(* ===== verification/AnalysisCache.v ===== *)
(** * The analysis-result cache of [EnhancedAIEngine]

    [src/src/js/aiEngine.js]: the engine keeps [this.analysisCache], a JS
    [Map] from cache keys to results, bounded by [this.maxCacheSize]
    ([CONFIG.AI.MAX_CACHE_SIZE = 100]).  [_cacheResult] evicts the oldest
    inserted key when the map is full, inserts the result, then writes it
    to the durable tier through [storageManager.specializedStorage.aiCache];
    [analyzeImage] answers from the map on a hit; [clearCache] and
    [dispose] empty it.

    The durable tier is reached through the default export of
    [storageManager.js], the [StorageManager] instance, which has no
    [specializedStorage] property ([specializedStorage] is a separate named
    export).  The access therefore throws a [TypeError] after the in-memory
    write; [durable_tier] makes this a parameter so that both wirings can
    be stated, and [engine_durable_tier] is the repository's.

    The theorems show the size bound and FIFO order of eviction, and the
    ways the cache departs from the spec's LRU contract: a hit does not
    refresh the entry, and overwriting a present key in a full cache
    evicts another key. *)

From S2P Require Import Prelude JsMap.

Module AnalysisCache.

(** How [storageManager.specializedStorage] resolves inside [aiEngine.js]. *)
Inductive durable_tier :=
| DurableAbsent    (** the property is [undefined]: [.aiCache] throws *)
| DurablePresent.  (** a [SpecializedStorageManager] is reachable *)

(** [import storageManager from './storageManager.js'] binds the
  [StorageManager] instance, which has no [specializedStorage] field. *)
Definition engine_durable_tier : durable_tier := DurableAbsent.

(** The message V8 gives the [TypeError] of reading [aiCache] on
  [undefined]. *)
Definition aiCache_type_error : js_error :=
TypeError (js "Cannot read properties of undefined (reading 'aiCache')").

Section Cache.
Context {V : Type}.

(** The fields of [EnhancedAIEngine] this component reads and writes. *)
Record state := mkState {
analysisCache : JsMap.t jsstring V;
maxCacheSize : nat
}.

(** [constructor]: an empty map and [CONFIG.AI.MAX_CACHE_SIZE]. *)
Definition init (max : nat) : state := mkState JsMap.empty max.

(** The cache test of [analyzeImage]:
  [if (this.analysisCache.has(cacheKey)) return this.analysisCache.get(cacheKey)]. *)
Definition lookupCached (cacheKey : jsstring) (st : state) : option V :=
if JsMap.has cacheKey (analysisCache st) then JsMap.get cacheKey (analysisCache st) else None.

(** The eviction step of [_cacheResult]: when [size >= maxCacheSize],
  delete [keys().next().value]. *)
Definition evictOldest (st : state) : JsMap.t jsstring V :=
let c := analysisCache st in
if maxCacheSize st <=? JsMap.size c then JsMap.delete_opt (JsMap.first_key c) c else c.

(** [_cacheResult(key, result)]: evict, insert, then write the durable
  tier; the second component is the exception it throws, if any. *)
Definition _cacheResult (tier : durable_tier) (key : jsstring) (result : V) (st : state)
  : state * option js_error :=
let st' := mkState (JsMap.set key result (evictOldest st)) (maxCacheSize st) in
match tier with
| DurableAbsent => (st', Some aiCache_type_error)
| DurablePresent => (st', None)
end.

(** [clearCache()]: clear the map, then the durable tier. *)
Definition clearCache (tier : durable_tier) (st : state) : state * option js_error :=
let st' := mkState JsMap.empty (maxCacheSize st) in
match tier with
| DurableAbsent => (st', Some aiCache_type_error)
| DurablePresent => (st', None)
end.

(** The cache part of [dispose()]: [this.analysisCache.clear()]. *)
Definition dispose (st : state) : state := mkState JsMap.empty (maxCacheSize st).

(** The invariant: no duplicate key, at most [maxCacheSize] entries. *)
Definition inv (st : state) : Prop :=
JsMap.wf (analysisCache st) /\ JsMap.size (analysisCache st) <= maxCacheSize st.

(** ** Lemmas *)

Lemma lookupCached_get (k : jsstring) (st : state) :
lookupCached k st = JsMap.get k (analysisCache st).
Proof. unfold lookupCached, JsMap.has. by destruct (JsMap.get k _). Qed.

Lemma evictOldest_full (st : state) :
maxCacheSize st <= JsMap.size (analysisCache st) ->
evictOldest st = tail (analysisCache st).
Proof.
intros H. unfold evictOldest. apply Nat.leb_le in H. rewrite H.
apply JsMap.delete_first_key.
Qed.

Lemma evictOldest_not_full (st : state) :
JsMap.size (analysisCache st) < maxCacheSize st -> evictOldest st = analysisCache st.
Proof.
intros H. unfold evictOldest. destruct (Nat.leb_spec (maxCacheSize st) (JsMap.size (analysisCache st))); [lia|done].
Qed.

Lemma evictOldest_wf (st : state) : JsMap.wf (analysisCache st) -> JsMap.wf (evictOldest st).
Proof.
intros Hwf. unfold evictOldest. case_match; [|done].
rewrite JsMap.delete_first_key. by apply JsMap.wf_tail.
Qed.

Lemma _cacheResult_state (tier : durable_tier) (k : jsstring) (v : V) (st : state) :
fst (_cacheResult tier k v st) = mkState (JsMap.set k v (evictOldest st)) (maxCacheSize st).
Proof. by destruct tier. Qed.

(** A full cache loses exactly its oldest entry to a new key. *)
Lemma size_evictOldest (st : state) :
JsMap.size (evictOldest st) =
  if maxCacheSize st <=? JsMap.size (analysisCache st)
  then pred (JsMap.size (analysisCache st)) else JsMap.size (analysisCache st).
Proof.
unfold evictOldest. case_match; [|done].
by rewrite JsMap.delete_first_key, JsMap.size_tail.
Qed.
End Cache.

#[export] Hint Resolve evictOldest_wf : gallery.
#[export] Hint Rewrite @lookupCached_get @_cacheResult_state : gallery_rw.

Arguments state : clear implicits.

(** ** Properties *)

(** C1: [_cacheResult] preserves the cache invariant: with a positive
  [maxCacheSize], the map never holds more than [maxCacheSize] entries
  and never a duplicate key, whatever key is written. *)
Theorem cacheResult_preserves_inv {V} (tier : durable_tier) (k : jsstring) (v : V) (st : state V) :
1 <= maxCacheSize st -> inv st -> inv (fst (_cacheResult tier k v st)).
Proof.
intros Hpos [Hwf Hsz]. rewrite _cacheResult_state. split; simpl.
- by apply JsMap.wf_set, evictOldest_wf.
- pose proof (JsMap.size_set_le k v (evictOldest st)) as Hle.
  rewrite size_evictOldest in Hle.
  destruct (Nat.leb_spec (maxCacheSize st) (JsMap.size (analysisCache st))); [lia|].
  lia.
Qed.

Lemma cacheResult_preserves_inv_witness :
  inv (fst (_cacheResult engine_durable_tier (js "c") 3 (mkState [(js "a", 1); (js "b", 2)] 2))).
Proof.
  apply cacheResult_preserves_inv; [simpl; lia|]. split; [|simpl; lia].
  vm_compute. constructor; [intros H%list_elem_of_singleton; discriminate H|].
  constructor; [apply not_elem_of_nil|constructor].
Defined.

(** writing a result makes it the cached answer for its key: the
  [analyzeImage] cache test then returns exactly that result. *)
Theorem cacheResult_then_lookup {V} (tier : durable_tier) (k : jsstring) (v : V) (st : state V) :
lookupCached k (fst (_cacheResult tier k v st)) = Some v.
Proof. autorewrite with gallery_rw. apply JsMap.get_set_eq. Qed.

(** eviction is FIFO by insertion: a new key written into a full
  cache removes the oldest inserted key and is appended last. *)
Theorem cacheResult_evicts_oldest {V} (tier : durable_tier) (k : jsstring) (v : V) (st : state V) :
1 <= maxCacheSize st ->
JsMap.size (analysisCache st) = maxCacheSize st ->
k ∉ tail (JsMap.keys (analysisCache st)) ->
JsMap.keys (analysisCache (fst (_cacheResult tier k v st))) =
  tail (JsMap.keys (analysisCache st)) ++ [k].
Proof.
intros Hpos Hfull Hk. rewrite _cacheResult_state. simpl.
rewrite evictOldest_full by lia.
rewrite JsMap.keys_set_notin; rewrite JsMap.keys_tail; done.
Qed.

Lemma cacheResult_evicts_oldest_witness :
let st := mkState [(js "a", 1); (js "b", 2)] 2 in
JsMap.keys (analysisCache (fst (_cacheResult DurablePresent (js "c") 3 st))) = [js "b"; js "c"].
Proof.
apply (cacheResult_evicts_oldest DurablePresent (js "c") 3 (mkState [(js "a", 1); (js "b", 2)] 2)).
- simpl; lia.
- reflexivity.
- vm_compute. intros H%list_elem_of_singleton. discriminate H.
Defined.

(** overwriting a key already present in a full cache still evicts the
  oldest entry, another key, so the cache shrinks: the spec's "overwrite
  without affecting capacity accounting" does not hold. *)
Theorem cacheResult_overwrite_full_evicts_other {V} (tier : durable_tier) (k k0 : jsstring) (v v0 : V)
  (rest : JsMap.t jsstring V) (max : nat) :
let st := mkState ((k0, v0) :: rest) max in
JsMap.wf ((k0, v0) :: rest) -> k <> k0 -> k ∈ JsMap.keys rest ->
max <= JsMap.size ((k0, v0) :: rest) ->
JsMap.get k0 (analysisCache (fst (_cacheResult tier k v st))) = None /\
JsMap.size (analysisCache (fst (_cacheResult tier k v st))) = JsMap.size rest.
Proof.
intros st Hwf Hne Hin Hfull. rewrite _cacheResult_state. simpl.
rewrite evictOldest_full by done. simpl.
apply list.NoDup_cons in Hwf as [Hk0 _].
split.
- rewrite JsMap.get_set_ne by congruence. by apply JsMap.get_None_notin.
- by apply JsMap.size_set_in.
Qed.

Lemma cacheResult_overwrite_full_evicts_other_witness :
JsMap.get (js "a") (analysisCache (fst (_cacheResult DurablePresent (js "b") 9
    (mkState [(js "a", 1); (js "b", 2)] 2)))) = None /\
JsMap.size (analysisCache (fst (_cacheResult DurablePresent (js "b") 9
    (mkState [(js "a", 1); (js "b", 2)] 2)))) = 1.
Proof.
apply (cacheResult_overwrite_full_evicts_other DurablePresent (js "b") (js "a") 9 1 [(js "b", 2)] 2).
- vm_compute. constructor; [intros H%list_elem_of_singleton; discriminate H|].
  constructor; [apply not_elem_of_nil|constructor].
- discriminate.
- left.
- simpl; lia.
Defined.

End AnalysisCache.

*Your goal*.
Look through the entries, and return every line that the word "which" appears in.

*Task response*.
    [storageManager.js], the [StorageManager] instance, which has no
  [StorageManager] instance, which has no [specializedStorage] field. *)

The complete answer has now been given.